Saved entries
◆ ◆ ◆ ◆ ◆

Lemma get_unique_filename_keeps_extension_witness :
  path_suffix (get_unique_filename fs_numbered ["d"] "a.txt" 9999) = ".txt".
Proof.
  apply (get_unique_filename_keeps_extension fs_numbered ["d"] "a.txt" 9999).
  vm_compute. discriminate.
Defined.

(** A name that ends in a dot has no extension, but its numbered variant
    has one. *)
Example trailing_dot_gains_suffix :
  suffix_of "notes." = "" ∧
  suffix_of (numbered_name (stem_of "notes.") 1 (suffix_of "notes.")) = "._1".
Proof. vm_compute. done. Qed.

(** The numbered candidates are pairwise distinct, and none of them is the
    desired path. *)
Lemma candidate_inj directory filename i j :
  candidate directory filename i = candidate directory filename j → i = j.
Proof.
  unfold candidate, joinpath. intros [_ Heq]%app_inj_tail.
  rewrite !numbered_name_regroup in Heq.
  apply string_app_inj_r in Heq.
  rewrite <-!string_app_assoc in Heq. apply string_app_inj_length in Heq as [_ Heq].
  - by apply (inj pretty) in Heq.
  - done.
Qed.

Lemma candidate_ne_base directory filename i :
  candidate directory filename i ≠ directory </> filename.
Proof.
  unfold candidate, joinpath. intros [_ Heq]%app_inj_tail.
  pose proof (stem_suffix_concat filename) as Hname.
  rewrite Hname in Heq at 3. unfold numbered_name in Heq.
  apply (inj (String.app _)) in Heq.
  apply (f_equal String.length) in Heq.
  rewrite !string_length_app in Heq. simpl in Heq. lia.
Qed.

Lemma iterdir_elem fs directory name :
  path_exists fs (directory </> name) = true →
  directory </> name ∈ iterdir fs directory.
Proof.
  intros Hex. unfold iterdir. apply list_elem_of_filter. split.
  - split; [by destruct directory|apply parent_join].
  - unfold path_exists in Hex.
    destruct (fs !! (directory </> name)) as [nd|] eqn:Hlook; [|done].
    apply list_elem_of_fmap. exists (directory </> name, nd). split; [done|].
    by apply elem_of_map_to_list.
Qed.

(** X3.  When the directory holds no more entries than [max_suffix], one of
    the names tried is free: the path handed out does not exist. *)
Theorem get_unique_filename_fresh_in_small_directory (fs : filesystem)
    (directory : path) (filename : string) (max_suffix : Z) :
  Z.of_nat (length (iterdir fs directory)) ≤ max_suffix →
  path_exists fs (get_unique_filename fs directory filename max_suffix) = false.
Proof.
  intros Hsmall.
  destruct (get_unique_filename_cases fs directory filename max_suffix)
    as [[Hb ->]|[(_ & k & _ & -> & Hkfree & _)|(Hb & Hall & _)]]; [done..|].
  exfalso.
  set (tried := (directory </> filename) ::
                ((λ k, candidate directory filename (Z.of_nat k))
                   <$> seq 1 (Z.to_nat max_suffix))).
  assert (NoDup tried) as Hnodup.
  { subst tried. apply NoDup_cons. split.
    - intros (k & Heq & _)%list_elem_of_fmap. symmetry in Heq.
      by apply candidate_ne_base in Heq.
    - apply NoDup_fmap_2_strong; [|apply NoDup_seq].
      intros i j _ _ Heq%candidate_inj. lia. }
  assert (∀ p, p ∈ tried → p ∈ iterdir fs directory) as Hin.
  { intros p [->|(k & -> & Hk%elem_of_seq)%list_elem_of_fmap]%elem_of_cons.
    - by apply iterdir_elem.
    - apply iterdir_elem, Hall. lia. }
  pose proof (submseteq_length _ _ (NoDup_submseteq _ _ Hnodup Hin)) as Hlen.
  subst tried. simpl in Hlen. rewrite length_fmap, length_seq in Hlen. lia.
Qed.

Lemma get_unique_filename_fresh_in_small_directory_witness :
  path_exists fs_full (get_unique_filename fs_full ["d"] "a.txt" 4) = false.
Proof.
  apply get_unique_filename_fresh_in_small_directory. vm_compute. discriminate.
Defined.

(** ** Classification by extension *)

Lemma build_extension_map_listing (config : AppConfig) :
  _build_extension_map config
  = foldl (λ m p, <[p.1 := p.2]> m) ∅ (listing config).
Proof.
  unfold _build_extension_map, listing.
  generalize (∅ : gmap string string).
  induction (file_extensions config) as [|[category extensions] l IH]; intros m;
    [done|].
  csimpl. rewrite foldl_app, <-IH. f_equal.
  clear. revert m. induction extensions as [|ext exts IH]; intros m; [done|].
  csimpl. by rewrite IH.
Qed.

Lemma foldl_insert_lookup (l : list (string * string)) (m : gmap string string)
    (e : string) :
  foldl (λ m p, <[p.1 := p.2]> m) m l !! e =
    match last (filter (λ p, p.1 = e) l) with
    | Some p => Some p.2
    | None => m !! e
    end.
Proof.
  revert m. induction l as [|[e' c] l IH]; intros m; [done|].
  simpl. rewrite IH. rewrite filter_cons. simpl.
  destruct (decide (e' = e)) as [->|Hne].
  - destruct (filter _ l) as [|q l'] eqn:Hl; simpl.
    + by rewrite lookup_insert_eq.
    + destruct (last_is_Some (q :: l')) as [_ [p ->]]; done.
  - by rewrite lookup_insert_ne.
Qed.

Lemma last_filter_elem {A} (P : A → Prop) `{∀ x, Decision (P x)} (l : list A) x :
  last (filter P l) = Some x → x ∈ l ∧ P x.
Proof.
  intros Hlast. apply last_Some in Hlast as [l' Hl].
  assert (x ∈ filter P l) as Hin by (rewrite Hl; set_solver).
  by apply list_elem_of_filter in Hin as [? ?].
Qed.

Lemma last_filter_none {A} (P : A → Prop) `{∀ x, Decision (P x)} (l : list A) :
  last (filter P l) = None → ∀ x, x ∈ l → ¬ P x.
Proof.
  intros Hlast x Hin HP. apply last_None in Hlast.
  assert (x ∈ filter P l) as Hx by by apply list_elem_of_filter.
  rewrite Hlast in Hx. by apply elem_of_nil in Hx.
Qed.

(** X4.  A file is filed under a category that lists its lower-cased
    extension, and under ["other"] exactly when no category lists it. *)
Theorem get_file_category_listed (config : AppConfig) (file_path : path) :
  let extension := lower (path_suffix file_path) in
  match _build_extension_map config !! extension with
  | Some category =>
      _get_file_category config file_path = category ∧
      (extension, category) ∈ listing config
  | None =>
      _get_file_category config file_path = "other" ∧
      extension ∉ (listing config).*1
  end.
Proof.
  intros extension. unfold _get_file_category. fold extension.
  rewrite build_extension_map_listing, foldl_insert_lookup.
  destruct (last _) as [[e c]|] eqn:Hlast.
  - apply last_filter_elem in Hlast as [Hin Heq]. simpl in *. by subst e.
  - rewrite lookup_empty. split; [done|].
    intros ([e c] & Heq & Hin)%list_elem_of_fmap. simpl in Heq.
    by eapply (last_filter_none _ _ Hlast (e, c)).
Qed.

(** X5.  When an extension is listed more than once, the last listing
    decides. *)
Theorem get_file_category_last_listing (config : AppConfig) (file_path : path)
    (before after : list (string * string)) (category : string) :
  listing config = before ++ (lower (path_suffix file_path), category) :: after →
  lower (path_suffix file_path) ∉ after.*1 →
  _get_file_category config file_path = category.
Proof.
  intros Hlisting Hafter. unfold _get_file_category.
  rewrite build_extension_map_listing, foldl_insert_lookup, Hlisting.
  rewrite filter_app, filter_cons. simpl. rewrite decide_True by done.
  assert (filter (λ p : string * string, p.1 = lower (path_suffix file_path)) after
          = []) as ->.
  { clear Hlisting. induction after as [|[e c] after IH]; [done|].
    rewrite filter_cons. simpl. rewrite decide_False.
    - apply IH. intros Hin. apply Hafter. csimpl. by right.
    - intros ->. apply Hafter. csimpl. by left. }
  by rewrite last_snoc.
Qed.

Lemma get_file_category_last_listing_witness :
  _get_file_category config_twice ["d"; "a.txt"] = "text".
Proof.
  apply (get_file_category_last_listing config_twice ["d"; "a.txt"]
           [(".txt", "documents"); (".pdf", "documents")] []).
  - reflexivity.
  - vm_compute. apply not_elem_of_nil.
Defined.

Lemma NoDup_fst_unambiguous (config : AppConfig) :
  NoDup (listing config).*1 → unambiguous config.
Proof.
  intros Hnodup e c1 c2 H1 H2.
  apply list_elem_of_lookup in H1 as [i Hi], H2 as [j Hj].
  assert (i = j) as ->; [|congruence].
  eapply (NoDup_lookup _ i j e Hnodup); rewrite list_lookup_fmap.
  - by rewrite Hi.
  - by rewrite Hj.
Qed.

Lemma elem_of_listing (config : AppConfig) (e category : string) :
  (e, category) ∈ listing config ↔
  ∃ extensions ext,
    (category, extensions) ∈ file_extensions config ∧ ext ∈ extensions ∧
    lower ext = e.
Proof.
  unfold listing. rewrite list_elem_of_bind. split.
  - intros ([c exts] & Hin & Hfe). apply list_elem_of_fmap in Hin as (ext & [= -> ->] & Hext).
    by exists exts, ext.
  - intros (exts & ext & Hfe & Hext & <-). exists (category, exts).
    split; [|done]. apply list_elem_of_fmap. by exists ext.
Qed.

Lemma category_of_listed (config : AppConfig) (file_path : path)
    (category : string) :
  unambiguous config →
  (lower (path_suffix file_path), category) ∈ listing config →
  _get_file_category config file_path = category.
Proof.
  intros Hunambiguous Hin.
  unfold _get_file_category.
  rewrite build_extension_map_listing, foldl_insert_lookup.
  destruct (last _) as [[e c]|] eqn:Hlast.
  - apply last_filter_elem in Hlast as [Hc Heq]. simpl in *. subst e.
    by apply (Hunambiguous _ _ _ Hc Hin).
  - by destruct (last_filter_none _ _ Hlast _ Hin).
Qed.

(** X6.  With an unambiguous configuration, a listed extension decides the
    category, whatever the case of its letters in the file name or in the
    configuration. *)
Theorem get_file_category_unambiguous (config : AppConfig) (file_path : path)
    (category : string) (extensions : list string) (ext : string) :
  unambiguous config →
  (category, extensions) ∈ file_extensions config →
  ext ∈ extensions →
  lower ext = lower (path_suffix file_path) →
  _get_file_category config file_path = category.
Proof.
  intros Hunambiguous Hfe Hext Hlower.
  apply category_of_listed; [done|].
  apply elem_of_listing. by exists extensions, ext.
Qed.

Lemma get_file_category_unambiguous_witness :
  _get_file_category get_default ["d"; "Photo.JPG"] = "images".
Proof.
  apply (get_file_category_unambiguous get_default ["d"; "Photo.JPG"] "images"
           [".jpg"; ".jpeg"; ".png"; ".gif"; ".bmp"; ".svg"] ".jpg").
  - apply NoDup_fst_unambiguous. apply (bool_decide_unpack _). vm_compute. exact I.
  - apply (bool_decide_unpack _). vm_compute. exact I.
  - apply (bool_decide_unpack _). vm_compute. exact I.
  - reflexivity.
Defined.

◆ ◆ ◆ ◆ ◆

*TASK PROMPT:* Look through the entries above and quote exactly the lines from the line with "(** The numbered" to the line with "destruct (get_unique_filename_cases fs", counting both of those lines.

*YOUR SOLUTION:*
(** The numbered candidates are pairwise distinct, and none of them is the
    desired path. *)
Lemma candidate_inj directory filename i j :
  candidate directory filename i = candidate directory filename j → i = j.
Proof.
  unfold candidate, joinpath. intros [_ Heq]%app_inj_tail.
  rewrite !numbered_name_regroup in Heq.
  apply string_app_inj_r in Heq.
  rewrite <-!string_app_assoc in Heq. apply string_app_inj_length in Heq as [_ Heq].
  - by apply (inj pretty) in Heq.
  - done.
Qed.

Lemma candidate_ne_base directory filename i :
  candidate directory filename i ≠ directory </> filename.
Proof.
  unfold candidate, joinpath. intros [_ Heq]%app_inj_tail.
  pose proof (stem_suffix_concat filename) as Hname.
  rewrite Hname in Heq at 3. unfold numbered_name in Heq.
  apply (inj (String.app _)) in Heq.
  apply (f_equal String.length) in Heq.
  rewrite !string_length_app in Heq. simpl in Heq. lia.
Qed.

Lemma iterdir_elem fs directory name :
  path_exists fs (directory </> name) = true →
  directory </> name ∈ iterdir fs directory.
Proof.
  intros Hex. unfold iterdir. apply list_elem_of_filter. split.
  - split; [by destruct directory|apply parent_join].
  - unfold path_exists in Hex.
    destruct (fs !! (directory </> name)) as [nd|] eqn:Hlook; [|done].
    apply list_elem_of_fmap. exists (directory </> name, nd). split; [done|].
    by apply elem_of_map_to_list.
Qed.

(** X3.  When the directory holds no more entries than [max_suffix], one of
    the names tried is free: the path handed out does not exist. *)
Theorem get_unique_filename_fresh_in_small_directory (fs : filesystem)
    (directory : path) (filename : string) (max_suffix : Z) :
  Z.of_nat (length (iterdir fs directory)) ≤ max_suffix →
  path_exists fs (get_unique_filename fs directory filename max_suffix) = false.
Proof.
  intros Hsmall.
  destruct (get_unique_filename_cases fs directory filename max_suffix)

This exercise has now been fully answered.